Мы писали печальные книжки, и, втроем, были самыми талантливыми в России. Но первый – старший, белый и третий – младший, черный, друг друга не любили. Зато я любил их обоих.

Старший был буйный и бурный, рыдал и дрался, покорял горные реки, рвал ногтями широкую грудь. Не умел ни от чего отказываться, хотел и счастья, и славы, и покоя сразу – и не мог вынести и стерпеть ничего из этого.

Младший был яркий, звенел голосом, нес себя гордо, и вся повадка его была такой, словно у него в руках – невидимое знамя. Младшему давалось многое, но он хотел еще больше.

Утро началось с белым – после разлуки мы встретились в столице.

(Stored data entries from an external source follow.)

(** C36: The retry loop asks the network for at most three payments, all of the schedule's
    cycle.  They are at most one, and one more for each payment the network answered with an
    error, which it may have carried out, and for each answered payment whose INSERT fails: so
    at most one when every payment is answered and recorded.  It asks for none when the cycle
    is recorded, and does nothing when the schedule is already executing. *)
Theorem retry_payments re sch s :
  let s' := (executeScheduleWithRetry re sch s).2 in
  (∃ new, asked s' = asked s ++ new ∧ Forall (λ p, p.1 = cycle sch) new ∧
     (length new <= maxRetries)%nat ∧
     (length new <= 1 + unanswered new + unrecorded re 0 maxRetries)%nat ∧
     (recorded sch s = true → new = [])) ∧
  (sid sch ∈ executing s → s' = s).
Proof.
  cbv zeta. unfold executeScheduleWithRetry, mbind, stx_bind. cbn [get_st].
  case_bool_decide as Hex; [split; [by apply (asks_refl re)|done]|].
  unfold modify_st, try_finally. set (s0 := set_executing _ s).
  pose proof (attempts_ask re sch maxRetries 0 None s0) as Ha.
  destruct (attempts re sch maxRetries 0 None s0) as [x s1].
  pose proof (finalize_frame (sid sch) (final_ok re) s1) as [Hf _].
  destruct (finalize (sid sch) (final_ok re) s1) as [[[]|y] s2]; cbn in *; rewrite Hf;
    (split; [exact Ha|done]).
Qed.

(** ** Outcomes of one run *)

(** The status the requests [qs] lead to. *)
Definition status_after (q : request) (x : string) : string :=
  match q with
  | Pause _ => if bool_decide (x = SCHEDULE_STATUS_ACTIVE) then SCHEDULE_STATUS_PAUSED else x
  | _ => SCHEDULE_STATUS_CANCELLED
  end.
Definition requested (qs : list request) (x : string) : string := foldl (λ x q, status_after q x) x qs.

(** [r'] is [r] but for the status and the times of the requests. *)
Definition same_cycle (r r' : row) : Prop :=
  nextExecutionDate r' = nextExecutionDate r ∧ executionCount r' = executionCount r ∧
  maxExecutions r' = maxExecutions r ∧ failureCount r' = failureCount r.

#[local] Instance same_cycle_preorder : PreOrder same_cycle.
Proof. split; [by intros r|]. intros r1 r2 r3 (H1 & H2 & H3 & H4) (J1 & J2 & J3 & J4). split_and!; congruence. Qed.

Lemma handle_row i q s r :
  i ∉ default_executing s → rows s !! i = Some r →
  ∃ r', rows (handle i q s) !! i = Some r' ∧ status r' = status_after q (status r) ∧ same_cycle r r'.
Proof.
  intros Hd Hr. destruct q; cbn [handle status_after]; unfold cancelSchedule, cancelRecurring, pauseSchedule;
    rewrite ?Hr.
  - cbn. rewrite lookup_alter_eq, Hr, bool_decide_false by done. by eexists.
  - case_bool_decide; [by exists r|]. cbn. rewrite lookup_alter_eq, Hr. by eexists.
  - case_bool_decide; [|by exists r]. cbn. rewrite lookup_alter_eq, Hr. by eexists.
Qed.

Lemma handle_all_row i qs s r :
  i ∉ default_executing s → rows s !! i = Some r →
  ∃ r', rows (handle_all i qs s) !! i = Some r' ∧ status r' = requested qs (status r) ∧ same_cycle r r'.
Proof.
  unfold handle_all, requested. revert s r. induction qs as [|q qs IH]; intros s r Hd Hr; [by exists r|].
  cbn [foldl]. destruct (handle_row i q s r Hd Hr) as (r1 & H1 & H2 & H3).
  destruct (IH (handle i q s) r1) as (r2 & J1 & J2 & J3); [|done|].
  - by rewrite (proj1 (proj2 (handle_frame i q s))).
  - exists r2. rewrite J2, H2. split_and!; [done|done|by etransitivity].
Qed.

Lemma status_after_pending q x : x ≠ "pending_cancellation"%string → status_after q x ≠ "pending_cancellation"%string.
Proof. destruct q; cbn; try done. by case_bool_decide. Qed.

Lemma requested_pending qs x :
  x ≠ "pending_cancellation"%string → requested qs x ≠ "pending_cancellation"%string.
Proof. unfold requested. revert x. induction qs as [|q qs IH]; intros x Hx; [done|]. by apply IH, status_after_pending. Qed.

(** The attempt's payment goes through and everything after it. *)
Record succeeds (e : env) : Prop := {
  ok_lookup : e_lookup e = Ret ();
  ok_pay : is_ret (e_pay e) = true;
  ok_insert : e_insert e = Ret ();
  ok_update : e_update e = Ret ();
  ok_publish : e_publish e = Ret ();
}.

(** [pay_once] touches no row but by the requests. *)
Lemma pay_once_rows e sch s :
  rows (pay_once e sch s).2 =
    (if e_lookup e is Ret _ then
       if recorded sch s then rows (handle_all (sid sch) (e_during e) s)
       else rows (handle_all (sid sch) (e_during e) (log_asked (cycle sch, is_ret (e_pay e)) s))
     else rows s).
Proof.
  unfold pay_once, mbind, stx_bind, lift_out. destruct (e_lookup e); [|done]. cbn.
  destruct (recorded sch s); [done|]. cbn.
  destruct (e_pay e); cbn; [|done]. by destruct (e_insert e).
Qed.

(** The rows are those of a state with the same schedules before the requests. *)
Lemma pay_once_handled e sch s :
  e_lookup e = Ret () → ∃ s1, rows (pay_once e sch s).2 = rows (handle_all (sid sch) (e_during e) s1) ∧
    rows s1 = rows s ∧ default_executing s1 = default_executing s.
Proof. intros Hl. rewrite pay_once_rows, Hl. destruct (recorded sch s); eauto. Qed.

Lemma pay_once_sets e sch s :
  executing (pay_once e sch s).2 = executing s ∧ default_executing (pay_once e sch s).2 = default_executing s.
Proof.
  unfold pay_once, mbind, stx_bind, lift_out. destruct (e_lookup e); [|done]. cbn.
  destruct (recorded sch s); cbn; [split; apply handle_all_frame|].
  set (s1 := log_asked _ s). destruct (handle_all_frame (sid sch) (e_during e) s1) as (H1 & H2 & _).
  destruct (e_pay e); cbn; [|done]. by destruct (e_insert e).
Qed.

Lemma pay_once_ok e sch s : succeeds e → (pay_once e sch s).1 = Ret ().
Proof.
  intros [H1 H2 H3 _ _]. unfold pay_once, mbind, stx_bind, lift_out. rewrite H1. cbn.
  destruct (recorded sch s); [done|]. cbn. destruct (e_pay e); [|done]. by rewrite H3.
Qed.

(** An execution all of whose answers are good. *)
Lemma execute_succeeds e sch s r next :
  rows s !! sid sch = Some r → sid sch ∉ default_executing s → succeeds e →
  calculateNextExecutionDate (e_now e) (frequency (srow sch)) (customIntervalDays (srow sch)) = Ret (Some next) →
  let '(x, s') := executeSchedule e sch s in
  x = Ret () ∧ recorded sch s' = true ∧ executing s' = executing s ∧
  (∀ j, j ≠ sid sch → rows s' !! j = rows s !! j) ∧
  ∃ r1 r', rows s' !! sid sch = Some r' ∧ same_cycle (advance (e_now e) next sch r1) r' ∧
    status r' = requested (e_after e) (if maxReached sch then SCHEDULE_STATUS_COMPLETED else SCHEDULE_STATUS_ACTIVE).
Proof.
  intros Hr Hd Hok Hnext. pose proof (pay_once_ok e sch s Hok) as Hp.
  pose proof (proj2 (pay_once_pays e sch s) Hp) as Hrec. pose proof (pay_once_sets e sch s) as [Hx Hdx].
  destruct (pay_once_handled e sch s (ok_lookup e Hok)) as (s0 & Hrows & Hs0 & Hd0).
  unfold executeSchedule, try_finally, mbind, stx_bind, lift_out.
  destruct (pay_once e sch s) as [o s1]. cbn in Hp, Hrec, Hx, Hdx, Hrows. subst o.
  rewrite Hnext, (ok_update e Hok). cbn [modify_st]. rewrite (ok_publish e Hok).
  set (s2 := update_row _ _ s1).
  destruct (handle_all_row (sid sch) (e_during e) s0 r) as (r1 & Hr1 & _); [by rewrite Hd0|by rewrite Hs0|].
  assert (Hs2 : rows s2 !! sid sch = Some (advance (e_now e) next sch r1)).
  { unfold s2, update_row. cbn. by rewrite lookup_alter_eq, Hrows, Hr1. }
  destruct (handle_all_row (sid sch) (e_after e) s2 (advance (e_now e) next sch r1)) as (r2 & J1 & J2 & J3); [|exact Hs2|].
  { change (default_executing s2) with (default_executing s1). by rewrite Hdx. }
  destruct (handle_all_frame (sid sch) (e_after e) s2) as (F1 & _ & F2 & _ & F3).
  rewrite (recorded_txs _ _ _ F2), F1. split_and!; [done|exact Hrec|exact Hx| |by exists r1, r2].
  intros j Hj. rewrite F3 by done. unfold s2, update_row. cbn. rewrite lookup_alter_ne, Hrows by done.
  by rewrite (proj2 (proj2 (proj2 (proj2 (handle_all_frame _ _ _)))) j Hj), Hs0.
Qed.

(** C40: When the first attempt succeeds, the cycle is recorded, the row is moved to the next
    date, counted and the failure count reset, the schedule is no longer executing and no other
    row changes.  Its status is active again (completed when the maximum is reached), whatever
    cancellations and pauses arrived before the update of the row, which overwrites them; those
    that arrive after it are kept. *)
Theorem execution_advances re sch s r next :
  sid sch ∉ executing s → sid sch ∉ default_executing s → rows s !! sid sch = Some r →
  succeeds (attempt_env re 0) →
  calculateNextExecutionDate (e_now (attempt_env re 0)) (frequency (srow sch)) (customIntervalDays (srow sch))
    = Ret (Some next) →
  let '(x, s') := executeScheduleWithRetry re sch s in
  x = Ret () ∧ recorded sch s' = true ∧ (sid sch ∉ executing s') ∧
  (∀ j, j ≠ sid sch → rows s' !! j = rows s !! j) ∧
  ∃ r', rows s' !! sid sch = Some r' ∧
    status r' = requested (e_after (attempt_env re 0))
      (if maxReached sch then SCHEDULE_STATUS_COMPLETED else SCHEDULE_STATUS_ACTIVE) ∧
    nextExecutionDate r' = next ∧ executionCount r' = Some (newCount sch) ∧ failureCount r' = Some 0.
Proof.
  intros Hex Hd Hr Hok Hnext. unfold executeScheduleWithRetry, mbind, stx_bind. cbn [get_st].
  rewrite bool_decide_false by done. unfold modify_st, try_finally, maxRetries. cbn [attempts].
  set (s0 := set_executing _ s). unfold try_catch.
  pose proof (execute_succeeds (attempt_env re 0) sch s0 r next Hr Hd Hok Hnext) as He.
  destruct (executeSchedule _ sch s0) as [o s1]. destruct He as (-> & Hrec & Hx & Hoth & r1 & r' & Hr' & Hc & Hst).
  unfold finalize, mbind, stx_bind, modify_st. cbn [get_st]. change (rows (set_executing ?x ?y)) with (rows y).
  rewrite Hr'. rewrite (bool_decide_false (status _ = _));
    [|rewrite Hst; apply requested_pending; by destruct (maxReached sch)].
  rewrite andb_false_r. cbn. split_and!; [done|exact Hrec|set_solver|exact Hoth|].
  destruct Hc as (H1 & H2 & _ & H4). exists r'. by split_and!.
Qed.

(** ** Failing runs *)

(** The requests handled during attempts [k] to [k + n]. *)
Definition meanwhile (re : run_env) (k n : nat) : list request :=
  mjoin ((λ j, e_during (attempt_env re j) ++ e_after (attempt_env re j)) <$> seq k n).

(** An attempt whose payment, or whose recording, fails. *)
Lemma execute_fails e sch s :
  e_lookup e = Ret () → recorded sch s = false → is_ret (e_pay e) && is_ret (e_insert e) = false →
  ∃ x, executeSchedule e sch s =
    (Throw x, handle_all (sid sch) (e_during e ++ e_after e) (log_asked (cycle sch, is_ret (e_pay e)) s)).
Proof.
  intros H1 Hr H2. unfold executeSchedule, try_finally, pay_once, mbind, stx_bind, lift_out. rewrite H1. cbn.
  rewrite Hr. cbn. unfold handle_all. rewrite foldl_app.
  destruct (e_pay e); cbn; [|by eexists]. destruct (e_insert e); [done|by eexists].
Qed.

(** The state of a failing run: the answers [l] were got, the requests [qs]
    were handled. *)
Definition failing (sch : schedule) (r : row) (s : st) (l : list bool) (qs : list request) (s' : st) : Prop :=
  sid sch ∈ executing s' ∧ (sid sch ∉ default_executing s') ∧ recorded sch s' = false ∧
  asked s' = asked s ++ ((λ b, (cycle sch, b)) <$> l) ∧
  ∃ r', rows s' !! sid sch = Some r' ∧ same_cycle r r' ∧ status r' = requested qs (status r).
(** ** Properties *)

(** Whatever calls arrive and however their start, end and clean-up interleave, at most one
    function per account runs at a time, functions run in the order of the calls, no call that
    waits is stuck behind nothing (a call for its account is running or can start), and once all
    calls are cleaned up no lock is left. *)
Theorem account_lock_correct s :
  rtc lock_step no_locks s →
  (∀ i j t u, tasks s !! i = Some t → tasks s !! j = Some u → t_acc t = t_acc u →
     t_state t = Running → t_state u = Running → i = j) ∧
  (∀ i j t u, tasks s !! i = Some t → tasks s !! j = Some u → t_acc t = t_acc u → (j < i)%nat →
     t_state t ≠ Waiting → t_state u = Settled) ∧
  (∀ i t, tasks s !! i = Some t → t_state t = Waiting →
     ∃ j u, (j <= i)%nat ∧ tasks s !! j = Some u ∧ t_acc u = t_acc t ∧
       (t_state u = Running ∨ can_start s j = true)) ∧
  (Forall (λ t, t_cleaned t = true) (tasks s) → activeLockCount s = O).
Proof.
  intros Hr. pose proof (preserves_rtc _ _ _ _ lock_step_inv Hr no_locks_inv) as Hi.
  assert (Hfifo : ∀ i j t u, tasks s !! i = Some t → tasks s !! j = Some u → t_acc t = t_acc u → (j < i)%nat →
     t_state t ≠ Waiting → t_state u = Settled).
  { intros i j t u Ht Hu Ha Hj Hw. by apply (ok_order _ _ _ (inv_tasks s Hi i t Ht) Hw j u). }
  split_and!; [|exact Hfifo| |].
  - intros i j t u Ht Hu Ha Hti Htj. destruct (Nat.lt_trichotomy i j) as [Hl|[Hl|Hl]]; [|done|].
    + pose proof (Hfifo j i u t Hu Ht ltac:(done) Hl). rewrite Hti, Htj in *. naive_solver.
    + pose proof (Hfifo i j t u Ht Hu Ha Hl). rewrite Hti, Htj in *. naive_solver.
  - intros i. induction (lt_wf i) as [i _ IH]. intros t Ht Hw.
    pose proof (ok_prev _ _ _ (inv_tasks s Hi i t Ht)) as Hp.
    destruct (t_prev t) as [p|] eqn:Hpr.
    + destruct Hp as (Hlt & (u & Hu & Hua) & _). destruct (t_state u) eqn:Hs.
      * destruct (IH p Hlt u Hu Hs) as (j & v & Hj & Hv & Hva & Hor). exists j, v.
        split_and!; [lia|done|congruence|done].
      * exists p, u. split_and!; [lia|done|done|by left].
      * exists i, t. split_and!; [lia|done|done|right]. unfold can_start, settled. rewrite Ht, Hpr, Hu, Hw, Hs. done.
    + exists i, t. split_and!; [lia|done|done|right]. unfold can_start. rewrite Ht, Hpr, Hw. done.
  - intros Hall. unfold activeLockCount. apply map_size_empty_iff, map_eq. intros a. rewrite lookup_empty.
    pose proof (inv_map s Hi a) as Hm. destruct (lockMap s !! a) as [g|]; [|done].
    destruct Hm as [(t & Ht & _ & Hc) _]. rewrite Forall_lookup in Hall. specialize (Hall g t Ht). congruence.
Qed.

(** Two calls for one account and one for another; the second waits. *)
Definition busy : locks := start 2 (withAccountLock "B" (withAccountLock "A" (start 0 (withAccountLock "A" no_locks)))).

Lemma account_lock_correct_witness :
  can_start busy 1 = false ∧ ∃ j u, (j <= 1)%nat ∧ tasks busy !! j = Some u ∧ t_acc u = "A"%string ∧
    (t_state u = Running ∨ can_start busy j = true).
Proof.
  split; [vm_compute; reflexivity|].
  refine (proj1 (proj2 (proj2 (account_lock_correct busy _))) 1%nat (mk_task "A" (Some 0%nat) Waiting false) _ _);
    [|vm_compute; reflexivity|reflexivity].
  eapply rtc_l; [exact (lk_call _ "A")|]. eapply rtc_l; [exact (lk_start _ 0)|].
  eapply rtc_l; [exact (lk_call _ "A")|]. eapply rtc_l; [exact (lk_call _ "B")|].
  eapply rtc_l; [exact (lk_start _ 2)|]. apply rtc_refl.
Defined.

(** [lockWaits] counts the calls that find another one behind them when they
    start, not those that waited: here the second call waited and is not
    counted. *)
Example lock_waits_miss :
  let s := start 0 (withAccountLock "A" no_locks) in
  lockWaits (start 1 (settle 0 (withAccountLock "A" s))) = 0.
Proof. vm_compute. reflexivity. Qed.

(** ** Numbers *)

(** Calls at the given times, each with Horizon's answer. *)
Fixpoint get_all (a : string) (calls : list (Z * outcome err account)) : M (list string) :=
  match calls with
  | [] => mret []
  | (now, load) :: calls =>
      n ← getSequenceNumber now a load;
      ns ← get_all a calls;
      mret (n :: ns)
  end.

(** Each time is less than the time to live after the one before. *)
Fixpoint frequent (last : Z) (calls : list (Z * outcome err account)) : Prop :=
  match calls with
  | [] => True
  | (now, _) :: calls => now - last < cacheTtlMs ∧ frequent now calls
  end.

(** [k] numbers from [n] on. *)
Fixpoint numbers (n : Z) (k : nat) : list string :=
  match k with O => [] | S k => Z_to_string n :: numbers (n + 1) k end.

Lemma next_number_Z z : 0 <= z → next_number (Z_to_string z) = Ret (Z_to_string (z + 1)).
Proof.
  intros Hz. unfold next_number, Z_to_string. destruct (Z.ltb_spec z 0); [lia|].
  by rewrite BigInt_of_nat_to_string.
Qed.

Lemma cached_number now a load s n t :
  sequenceCache s !! a = Some (mk_entry (Z_to_string n) t) → 0 <= n → now - t < cacheTtlMs →
  ∃ s', getSequenceNumber now a load s = (Ret (Z_to_string n), s') ∧
    sequenceCache s' = <[a := mk_entry (Z_to_string (n + 1)) now]> (sequenceCache s) ∧
    cacheMisses s' = cacheMisses s.
Proof.
  intros Hc Hn Ht. unfold getSequenceNumber, mbind, stx_bind. cbn [get_st]. rewrite Hc.
  unfold isCacheValid. cbn [cachedAt sequenceNumber]. destruct (Z.ltb_spec (now - t) cacheTtlMs); [|lia].
  unfold lift_out, modify_st. rewrite next_number_Z by done. by eexists.
Qed.

(** Calls that each come less than the time to live after the one before are served from the
    cache, without asking Horizon, with consecutive numbers, all different; the cache then holds
    the number after the last. *)
Theorem consecutive_numbers a calls n t s :
  sequenceCache s !! a = Some (mk_entry (Z_to_string n) t) → 0 <= n → frequent t calls →
  let '(x, s') := get_all a calls s in
  x = Ret (numbers n (length calls)) ∧ NoDup (numbers n (length calls)) ∧
  cacheMisses s' = cacheMisses s ∧
  ∃ t', sequenceCache s' !! a = Some (mk_entry (Z_to_string (n + Z.of_nat (length calls))) t').
Proof.
  assert (Hin : ∀ k n x, 0 <= n → x ∈ numbers n k → ∃ m, n <= m ∧ x = Z_to_string m).
  { induction k as [|k IH]; cbn; intros m x Hm Hx; [by apply elem_of_nil in Hx|].
    apply elem_of_cons in Hx as [->|Hx]; [by exists m|]. destruct (IH (m + 1) x ltac:(lia) Hx) as (p & ? & ?).
    exists p. split; [lia|done]. }
  revert n t s. induction calls as [|[now load] calls IH]; intros n t s Hc Hn Hf.
  - cbn. split_and!; [done|constructor|done|]. exists t. by rewrite Z.add_0_r.
  - destruct Hf as [Ht Hf]. cbn [get_all]. unfold mbind, stx_bind.
    destruct (cached_number now a load s n t Hc Hn Ht) as (s1 & -> & Hc1 & Hm1).
    specialize (IH (n + 1) now s1). rewrite Hc1, lookup_insert_eq in IH. specialize (IH eq_refl ltac:(lia) Hf).
    destruct (get_all a calls s1) as [x s2]. destruct IH as (-> & Hnd & Hm2 & t' & Ht').
    cbn [length numbers]. split_and!; [done| |congruence|].
    + constructor; [|done]. intros Hx. destruct (Hin _ (n + 1) _ ltac:(lia) Hx) as (m & Hle & He).
      unfold Z_to_string in He. destruct (Z.ltb_spec n 0), (Z.ltb_spec m 0); try lia.
      apply nat_to_string_inj in He; lia.
    + exists t'. rewrite Ht'. do 2 f_equal. f_equal. lia.
Qed.
(** The lock of an account excludes: as long as no call took it over, at most one call, of
    all instances, is between taking the lock and giving it back, and the row is there exactly
    while one is. *)
Theorem lock_exclusive is_ s a :
  rtc step (init is_) s → a ∉ takeovers s →
  (holders a (calls s) <= 1)%nat ∧ (holders a (calls s) = 1%nat ↔ is_Some (locks (s_db s) !! a)).
Proof.
  intros Hr Ha. assert (Hex : exclusive s).
  { eapply preserves_rtc; [exact exclusive_step|exact Hr|]. intros b _. done. }
  rewrite (Hex a Ha). unfold lock_rows. destruct (locks (s_db s) !! a) eqn:Hl.
  - split; [lia|]. split; [by eexists|done].
  - split; [lia|]. split; [done|by intros [? ?]].
Qed.

(** *** Numbers without Horizon *)

Lemma text_larger_from l x : is_Some (foldl text_larger (Some x) l).
Proof. revert x. induction l as [|y l IH]; intros x; cbn; [eauto|]. destruct (str_ltb x y); apply IH. Qed.

Lemma text_max_spec l m : text_max l = Some m → m ∈ l ∧ ∀ x, x ∈ l → str_ltb m x = false.
Proof.
  unfold text_max. revert m. induction l as [|y l IH] using rev_ind; intros m; [done|]. rewrite foldl_app. cbn.
  destruct (foldl text_larger None l) as [x|] eqn:Hx; cbn [text_larger].
  - destruct (IH x eq_refl) as [Hin Hmax].
    destruct (str_ltb x y) eqn:Hxy; intros [= <-]; setoid_rewrite elem_of_app; setoid_rewrite list_elem_of_singleton.
    + split; [by right|]. intros z [Hz| ->]; [|apply str_ltb_irrefl].
      apply (str_geb_trans _ x); [by apply Hmax|by apply str_ltb_asym].
    + split; [by left|]. intros z [Hz| ->]; auto.
  - intros [= <-]. destruct l as [|z l].
    + split; [left|]. intros x ->%list_elem_of_singleton. apply str_ltb_irrefl.
    + exfalso. cbn in Hx. by destruct (text_larger_from l z) as [? He]; rewrite He in Hx.
Qed.

Section offline.
Context (a : string).

Definition first_ten : list string := nat_to_string <$> [1; 2; 3; 4; 5; 6; 7; 8; 9; 10].
Definition nine_committed (d : db) : Prop :=
  ∃ r, r ∈ allocations d ∧ pair_of r = (a, "9") ∧ state r = Committed.
Definition ten_ok (d : db) (n : string) : Prop := n ∈ first_ten ∧ (n = "10" → nine_committed d).

(** No call on the account was given a Horizon client. *)
Definition offline (cs : list call) : Prop := ∀ c, c ∈ cs → c_account c = a → c_client c = false.

Record in_ten (s : sys) : Prop := mk_in_ten {
  ten_pairs : ∀ n, (a, n) ∈ pairs (s_db s) → ten_ok (s_db s) n;
  ten_calls : ∀ c n, c ∈ calls s → c_account c = a → c_phase c = PInsert n → ten_ok (s_db s) n;
  ten_grants : ∀ n, (a, n) ∈ grants s → n ∈ first_ten
}.

Lemma ten_ok_grows d d' n : grows d d' → ten_ok d n → ten_ok d' n.
Proof. intros Hg [Hn H9]. split; [done|]. intros (r & ? & ? & ?)%H9. exists r. auto. Qed.
(* ===== verification/ApiKeys.v ===== *)
(** * API keys ([src/src/models/apiKeys.js])

    The table [api_keys], the cache of validations, and every operation.  A
    validation and a rotation run over several turns of the event loop, one
    database statement each, and are steps; the other operations are one
    guarded statement with its preceding read.  JSON columns hold the values
    they encode; SHA-256 and the random keys are parameters and arguments. *)

From Stdlib Require Import Ascii.
From S2P Require Import Prelude JsString JsMap JsDate Errors.
Local Open Scope Z_scope.

Module ApiKeys.
Import Errors.

Inductive key_status := ACTIVE | DEPRECATED | REVOKED.
#[export] Instance key_status_eq_dec : EqDecision key_status.
Proof. solve_decision. Defined.

Record key_row := mk_key {
  id : Z;
  key_hash : string;
  key_prefix : string;
  name : string;
  role : string;
  status : key_status;
  created_by : option string;
  metadata : list (string * string);
  expires_at : option Z;
  last_used_at : option Z;
  deprecated_at : option Z;
  revoked_at : option Z;
  created_at : Z;
  grace_period_days : Z;
  rotated_to_id : option Z;
  signing_required : bool;
  key_secret : option string;
  scopes : list string;
  allowed_ips : option (list string);
  notification_email : option string;
  last_expiry_notification : option Z;
  monthly_quota : option Z;
  quota_used : Z;
  quota_reset_at : option Z;
  rate_limit_per_minute : option Z;                     (* added by migration 031 *)
}.

(** What [validateApiKey] returns. *)
Record key_info := mk_info {
  i_id : Z;
  i_prefix : string;
  i_name : string;
  i_role : string;
  i_scopes : list string;
  i_status : key_status;
  i_isDeprecated : bool;
  i_last_used_at : Z;
  i_metadata : list (string * string);
  i_gracePeriodDays : Z;
  i_createdAt : Z;
  i_expiresAt : option Z;
  i_signingRequired : bool;
  i_keySecret : option string;
  i_allowedIps : option (list string);
  i_monthlyQuota : option Z;
  i_quotaUsed : Z;
  i_quotaResetAt : option Z;
  i_notificationEmail : option string;
  i_rateLimitPerMinute : option Z;
}.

У нас вышло по третьей книжке, и мы колобродили меж лотков, развалов, стендов, усилителей и микрофонов ярмарки, передвигаясь от одной закусочной ко второй.

– По пятьдесят? – предлагал я.

– По сто, – настаивал он.

– По пятьдесят и по пиву.

– Я не пью пива.

Он не пил пива.

– По сто и мне пива, – заказывал я.

К третьему кругу мы были плавны, как бутерброды, намазанные теплым сливочным маслом. С нас оплывало, мы облизывались, подобно псам, съевшим чужое.

Впрочем, Дениса был неизменно уверен, что всякий кус, доставшийся ему, заслужен им по праву.

Я, напротив, каждую минуту своей смешной жизни внутренне хохотал, восклицая: «Кто я? Откуда я взялся здесь? Зачем вы меня позвали? Вы все это всерьез?»

Любая полученная мной порция добра и радости казалась мне непомерно великой.

Денис, в свою очередь, смотрелся недовольным любой пайкой. Быть может, из нас стоило вылепить одного вменяемого человека. Хотя, с другой стороны, мне меня вполне хватало, а ему и себя было много.

Мы закусывали бутербродами с красной рыбой. Дениса недовольно морщился: рыба была неправильная, не красная и не рыба.